* _Records_
(** Suffixes that do not start with a digit are found behind digits exactly
    where they are found without them. *)
Lemma strip_suffix_behind_digits ds suf u :
  all_chars is_digit ds = true → suf ≠ EmptyString →
  (∀ c r, suf = String c r → is_digit c = false) →
  strip_suffix suf (ds +:+ u) = (λ r, ds +:+ r) <$> strip_suffix suf u.
Proof.
  intros Hd Hne Hs. induction ds as [|c ds IH]; simpl.
  - by destruct (strip_suffix suf u).
  - simpl in Hd. apply andb_true_iff in Hd as [Hc Hd].
    destruct (String.eqb_spec (String c (ds +:+ u)) suf) as [E|_].
    + apply eq_sym, Hs in E. congruence.
    + rewrite IH by done. by destruct (strip_suffix suf u).
Qed.

Lemma first_some_None {A B} (f : A → option B) l :
  first_some f l = None ↔ Forall (λ x, f x = None) l.
Proof.
  induction l as [|x l IH]; simpl; [split; auto|].
  rewrite Forall_cons, <-IH. destruct (f x); split; [discriminate|by intros []|auto|by intros []].
Qed.

Lemma first_some_Some {A B} (f : A → option B) l y :
  first_some f l = Some y → ∃ x, x ∈ l ∧ f x = Some y.
Proof.
  induction l as [|x l IH]; simpl; [done|]. destruct (f x) eqn:E.
  - intros [= ->]. exists x. split; [left|done].
  - intros (z & Hz & Hf)%IH. exists z. split; [by right|done].
Qed.

Lemma digit_cases c : is_digit c = true → c ∈ (digit_char <$> [0;1;2;3;4;5;6;7;8;9]).
Proof.
  intros H. destruct c as [[] [] [] [] [] [] [] []]; try discriminate H;
    apply (bool_decide_unpack _); vm_compute; exact I.
Qed.

Lemma white_space_heads :
  forallb (λ u, match u with String c _ => negb (is_digit c) | EmptyString => false end)
    white_space = true.
Proof. vm_compute. reflexivity. Qed.

Lemma trim_start_digit c s : is_digit c = true → trim_start (String c s) = String c s.
Proof.
  intros Hc. unfold trim_start. simpl String.length. cbn [strip_loop].
  assert (first_some (λ u, strip_prefix u (String c s)) white_space = None) as ->; [|done].
  apply first_some_None, Forall_forall. intros u Hu.
  pose proof white_space_heads as Hw. rewrite forallb_forall in Hw.
  apply list_elem_of_In, Hw in Hu. destruct u as [|a u]; [done|]. simpl.
  destruct (Ascii.eqb_spec a c) as [->|]; [|done]. by rewrite Hc in Hu.
Qed.

Lemma trim_end_behind_digits ds u :
  all_chars is_digit ds = true →
  first_some (λ w, strip_suffix w u) white_space = None →
  trim_end (ds +:+ u) = ds +:+ u.
Proof.
  intros Hd Hu. unfold trim_end.
  destruct (String.length (ds +:+ u)) as [|n]; [done|]. cbn [strip_loop].
  assert (first_some (λ w, strip_suffix w (ds +:+ u)) white_space = None) as ->; [|done].
  rewrite first_some_None in *. rewrite Forall_forall in *. intros w Hw.
  specialize (Hu w Hw). pose proof white_space_heads as Hh. rewrite forallb_forall in Hh.
  apply list_elem_of_In, Hh in Hw. destruct w as [|a w]; [done|].
  rewrite strip_suffix_behind_digits; [by rewrite Hu|done|done|].
  intros c r [= <- <-]. by apply negb_true_iff in Hw.
Qed.

Lemma trim_number ds u :
  all_chars is_digit ds = true → ds ≠ EmptyString →
  first_some (λ w, strip_suffix w u) white_space = None →
  trim (ds +:+ u) = ds +:+ u.
Proof.
  intros Hd Hne Hu. unfold trim. destruct ds as [|c ds]; [done|].
  change (String c ds +:+ u) with (String c (ds +:+ u)). rewrite trim_start_digit.
  - change (String c (ds +:+ u)) with (String c ds +:+ u). by apply trim_end_behind_digits.
  - simpl in Hd. by apply andb_true_iff in Hd as [? _].
Qed.

(** Strings of visible ASCII characters carry no white space to trim. *)
Definition is_graph (c : ascii) : bool :=
  let n := Ascii.nat_of_ascii c in (33 <=? n)%nat && (n <=? 126)%nat.

Lemma all_chars_app P a b : all_chars P (a +:+ b) = all_chars P a && all_chars P b.
Proof. induction a as [|c a IH]; simpl; [done|]. by rewrite IH, andb_assoc. Qed.

Lemma white_space_not_graph w : w ∈ white_space → all_chars is_graph w = false.
Proof.
  intros Hw. assert (forallb (λ w, negb (all_chars is_graph w)) white_space = true) as H
    by (vm_compute; reflexivity).
  rewrite forallb_forall in H. apply list_elem_of_In, H in Hw. by apply negb_true_iff in Hw.
Qed.

Lemma strip_loop_none step n s : step s = None → strip_loop step n s = s.
Proof. intros H. destruct n; simpl; [done|]. by rewrite H. Qed.

Lemma trim_graph s : all_chars is_graph s = true → trim s = s.
Proof.
  intros Hs. unfold trim, trim_start, trim_end. rewrite !strip_loop_none; [done|..];
    rewrite ?strip_loop_none; try (apply first_some_None, Forall_forall; intros w Hw).
  all: try (destruct (strip_suffix w s) as [r|] eqn:E; [|done];
    apply strip_suffix_Some in E as ->; rewrite all_chars_app in Hs; to_prop;
    by rewrite (white_space_not_graph w Hw) in *).
  all: try (destruct (strip_prefix w s) as [r|] eqn:E; [|done];
    apply strip_prefix_Some in E as ->; rewrite all_chars_app in Hs; to_prop;
    by rewrite (white_space_not_graph w Hw) in *).
Qed.

Lemma string_app_nil_r s : s +:+ EmptyString = s.
Proof. induction s as [|c s IH]; simpl; congruence. Qed.

Lemma digits_acc_app r a ds u :
  digits_acc r a (ds +:+ u) = match digits_acc r a ds with
                              | Some v => digits_acc r v u | None => None end.
Proof.
  revert a. induction ds as [|c ds IH]; intros a; simpl; [done|].
  destruct (digit_value r c); [apply IH|done].
Qed.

* _What to do_
Show all lines in the entries above where the word "length" appears.

* _Answer for this exercise_
  intros Hc. unfold trim_start. simpl String.length. cbn [strip_loop].
  destruct (String.length (ds +:+ u)) as [|n]; [done|]. cbn [strip_loop].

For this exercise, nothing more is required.